[Opening Data shown section]

Fixpoint commit_loop (containers : list PackedOpLogIndex) (transaction_id : list Z) : exec LogError (option (Z * Z)) :=
  match containers with
  | [] => Ok None
  | c :: containers =>
      r ← container_transaction_commit c transaction_id;
      match r with Some commit => Ok (Some commit) | None => commit_loop containers transaction_id end
  end.
Definition transaction_commit (log : SegmentedOpLogIndex) (transaction_id : list Z) : exec LogError (option (Z * Z)) :=
  commit_loop (base log :: segments log) transaction_id.

Definition committed_batch (log : SegmentedOpLogIndex) (transaction_id : list Z) : exec LogError (option OpBatch) :=
  r ← transaction_commit log transaction_id;
  match r with
  | None => Ok None
  | Some (_, id) => batches ← collect_batches_scoped log 1 (λ b, b_id b =? id) None; Ok (last batches)
  end.

Definition committed_batch_records (log : SegmentedOpLogIndex) (transaction_id : list Z) : exec LogError (list OpRecord) :=
  b ← committed_batch log transaction_id;
  Ok (match b with
      | None => []
      | Some b => operation <$> List.filter (λ e, negb (is_transaction_commit (operation e))) (entries b)
      end).

(** The merge loop of [append_entries_inner], over the descriptors and segments with the
    newest first: what is left of them, the carried entries and their level *)
Fixpoint carry_loop (levels : list Z) (segments : list PackedOpLogIndex) (carry : list OpEntry) (level : Z)
    : exec LogError (list Z * list PackedOpLogIndex * list OpEntry * Z) :=
  match levels with
  | [] => Ok (levels, segments, carry, level)
  | l :: levels' =>
      if negb (l =? level) then Ok (levels, segments, carry, level)
      else
        match segments with
        | [] => Err InvalidObject
        | prior :: segments =>
            merged ← entries_after prior 0;
            level ← ok_or (if level + 1 <=? U8_MAX then Some (level + 1) else None) InvalidObject;
            carry_loop levels' segments (merged ++ carry) level
        end
  end.

Definition append_entries (log : SegmentedOpLogIndex) (new : list OpEntry) : exec LogError SegmentedOpLogIndex :=
  if bool_decide (new = []) then Ok log
  else
    generation ← ok_or (checked_add (generation log) 1) InvalidObject;
    '(ls, ss, carry, level) ← carry_loop (reverse (levels log)) (reverse (segments log)) new 0;
    let head := match last new with Some e => e_id e | None => head_id log end in
    index ← save_and_open carry head;
    count ← ok_or (checked_add (entry_count log) (zlen new)) InvalidObject;
    Ok {| generation := generation; levels := reverse ls ++ [level]; entry_count := count; head_id := head;
          base := base log; segments := reverse ss ++ [index] |}.

Definition materialize_entries (log : SegmentedOpLogIndex) : exec LogError (list OpEntry) := log_entries_after log 0.

Definition replace_entries (log : SegmentedOpLogIndex) (es : list OpEntry) : exec LogError SegmentedOpLogIndex :=
  let head := match last es with Some e => e_id e | None => 0 end in
  generation ← ok_or (checked_add (generation log) 1) InvalidObject;
  base ← save_and_open es head;
  Ok {| generation := generation; levels := []; entry_count := ix_entry_count base; head_id := head; base := base; segments := [] |}.

(** ** Operations of the log *)

Definition build_entries (actor : list Z) (operations : list OpRecord) (start_id timestamp : Z) (scope : option (list Z))
    : list OpEntry :=
  imap (λ i op, {| e_id := start_id + Z.of_nat i; timestamp := timestamp; operation := op; undone := false;
                   batch_id := start_id; batch_index := as_u32 (Z.of_nat i); scope := scope; actor := actor;
                   operation_id := None |}) operations.

Section recorder.
Context (actor : list Z) (now : Z).

Definition append_operations (log : SegmentedOpLogIndex) (operations : list OpRecord) (scope : option (list Z))
    : exec LogError (list Z * SegmentedOpLogIndex) :=
  let new := build_entries actor operations (head_id log + 1) now scope in
  updated ← append_entries log new;
  Ok (e_id <$> new, updated).

Definition record_batch_scoped (log : SegmentedOpLogIndex) (operations : list OpRecord) (scope : option (list Z))
    : exec LogError (list Z * SegmentedOpLogIndex) :=
  if bool_decide (operations = []) then Ok ([], log) else append_operations log operations scope.

(** The loop of [record_batches_scoped] *)
Fixpoint batches_loop (groups : list (list OpRecord * option (list Z))) (next_id : Z) : list OpEntry * list (list Z) :=
  match groups with
  | [] => ([], [])
  | (operations, scope) :: groups =>
      if bool_decide (operations = []) then
        let '(all, ids) := batches_loop groups next_id in (all, [] :: ids)
      else
        let es := build_entries actor operations next_id now scope in
        let '(all, ids) := batches_loop groups (next_id + zlen es) in (es ++ all, (e_id <$> es) :: ids)
  end.
Definition record_batches_scoped (log : SegmentedOpLogIndex) (groups : list (list OpRecord * option (list Z)))
    : exec LogError (list (list Z) * SegmentedOpLogIndex) :=
  if forallb (λ g, bool_decide (g.1 = [])) groups then Ok ((λ _, []) <$> groups, log)
  else
    let '(all, ids) := batches_loop groups (head_id log + 1) in
    updated ← append_entries log all;
    Ok (ids, updated).

Definition record_batch_scoped_if_no_transaction (log : SegmentedOpLogIndex) (operations : list OpRecord)
    (scope : option (list Z)) (transaction_id : list Z) (recent_window : Z)
    : exec LogError (option (list Z) * SegmentedOpLogIndex) :=
  if bool_decide (operations = []) then Ok (Some [], log)
  else
    recent ← collect_batches_scoped log recent_window (λ _, true) scope;
    if existsb (λ b, existsb (λ e, is_transaction_commit_for (operation e) transaction_id) (entries b)) recent
    then Ok (None, log)
    else '(ids, updated) ← append_operations log operations scope; Ok (Some ids, updated).

Definition record_batch_exactly_once (log : SegmentedOpLogIndex) (operations : list OpRecord) (scope : option (list Z))
    (transaction_id : list Z) : exec LogError (option (list Z) * SegmentedOpLogIndex) :=
  if bool_decide (operations = []) then Ok (Some [], log)
  else
    commit ← transaction_commit log transaction_id;
    match commit with
    | Some _ => Ok (None, log)
    | None => '(ids, updated) ← append_operations log operations scope; Ok (Some ids, updated)
    end.

Inductive ConditionalCommitOutcome :=
| Committed (ids : list Z)
| AlreadyCommitted (records : list OpRecord)
| IsolationConflict (key : IsolationKey) (since_head_id conflicting_entry_id : Z).

(** The scan for an entry that touches one of the [keys]: [intersection(..).next()] *)
Fixpoint isolation_scan (es : list OpEntry) (ks : list IsolationKey) : option (IsolationKey * Z) :=
  match es with
  | [] => None
  | e :: es =>
      match List.filter (λ k, bool_decide (k ∈ ks)) (isolation_keys_for_record (operation e) (OpRecords.scope e)) with
      | k :: _ => Some (k, e_id e)
      | [] => isolation_scan es ks
      end
  end.

Definition record_batch_exactly_once_if_unchanged (log : SegmentedOpLogIndex) (operations : list OpRecord)
    (scope : option (list Z)) (transaction_id : list Z) (precondition : IsolationPrecondition)
    : exec LogError (ConditionalCommitOutcome * SegmentedOpLogIndex) :=
  if bool_decide (operations = []) then Ok (Committed [], log)
  else
    commit ← transaction_commit log transaction_id;
    match commit with
    | Some _ => records ← committed_batch_records log transaction_id; Ok (AlreadyCommitted records, log)
    | None =>
        conflict ←
          (if negb (bool_decide (keys precondition = [])) && negb (head_id log =? since_head_id precondition) then
             es ← log_entries_after log (since_head_id precondition);
             Ok (isolation_scan es (keys precondition))
           else Ok None);
        match conflict with
        | Some (k, id) => Ok (IsolationConflict k (since_head_id precondition) id, log)
        | None => '(ids, updated) ← append_operations log operations scope; Ok (Committed ids, updated)
        end
    end.
End recorder.

Definition recent_batches_after_scoped (log : SegmentedOpLogIndex) (since_head_id count : Z) (scope : option (list Z))
    : exec LogError (list OpBatch) :=
  collect_batches_after_scoped log since_head_id count (λ _, true) scope.

Definition undo_batches_scoped (log : SegmentedOpLogIndex) (count : Z) (scope : option (list Z)) : exec LogError (list OpBatch) :=
  collect_batches_scoped log count
    (λ b, existsb (λ e, negb (undone e) && negb (is_transaction_commit (operation e))) (entries b)) scope.
Definition redo_batches_scoped (log : SegmentedOpLogIndex) (count : Z) (scope : option (list Z)) : exec LogError (list OpBatch) :=
  collect_batches_scoped log count
    (λ b, existsb (λ e, undone e && negb (is_transaction_commit (operation e))) (entries b)) scope.
Definition recent_user_batches_scoped (log : SegmentedOpLogIndex) (count : Z) (scope : option (list Z))
    : exec LogError (list OpBatch) :=
  collect_batches_scoped log count (λ b, negb (is_transaction_marker_only b)) scope.

Definition mark_entry (undone : bool) (e : OpEntry) : OpEntry :=
  {| e_id := e_id e; timestamp := timestamp e; operation := operation e; undone := undone; batch_id := batch_id e;
     batch_index := batch_index e; scope := scope e; actor := actor e; operation_id := operation_id e |}.
Definition set_undone (es : list OpEntry) (id : Z) (undone : bool) : list OpEntry :=
  (λ e, if (batch_id e =? id) || ((batch_id e =? 0) && (e_id e =? id)) then mark_entry undone e else e) <$> es.

Definition update_batch_undone_state (log : SegmentedOpLogIndex) (batch : OpBatch) (undone : bool)
    : exec LogError (OpBatch * SegmentedOpLogIndex) :=
  es ← materialize_entries log;
  updated ← replace_entries log (set_undone es (b_id batch) undone);
  Ok ({| b_id := b_id batch; entries := mark_entry undone <$> entries batch |}, updated).

Definition move_entry (id i : Z) (e : OpEntry) : OpEntry :=
  {| e_id := e_id e; timestamp := timestamp e; operation := operation e; undone := undone e; batch_id := id;
     batch_index := as_u32 i; scope := scope e; actor := actor e; operation_id := operation_id e |}.
Definition in_either (primary secondary : Z) (e : OpEntry) : bool :=
  (effective_batch_id e =? primary) || (effective_batch_id e =? secondary).

(** The sorted [matching_indices] of [coalesce_batches], each with its entry *)
Definition compare_indexed (x y : nat * OpEntry) : comparison := e_id x.2 ?= e_id y.2.
Definition matching_indices (primary secondary : Z) (es : list OpEntry) : list (nat * OpEntry) :=
  sort_by compare_indexed (List.filter (λ x, in_either primary secondary x.2) (imap pair es)).
(** The writes through them, numbered from [i] *)
Fixpoint move_indexed (primary i : Z) (matching : list (nat * OpEntry)) (es : list OpEntry) : list OpEntry :=
  match matching with
  | [] => es
  | (idx, e) :: matching => move_indexed primary (i + 1) matching (<[idx := move_entry primary i e]> es)
  end.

[Closing Data shown section]

» Work item
Only a number is wanted here: how many lines of the records above contain "zlen".

» Answer to this task
2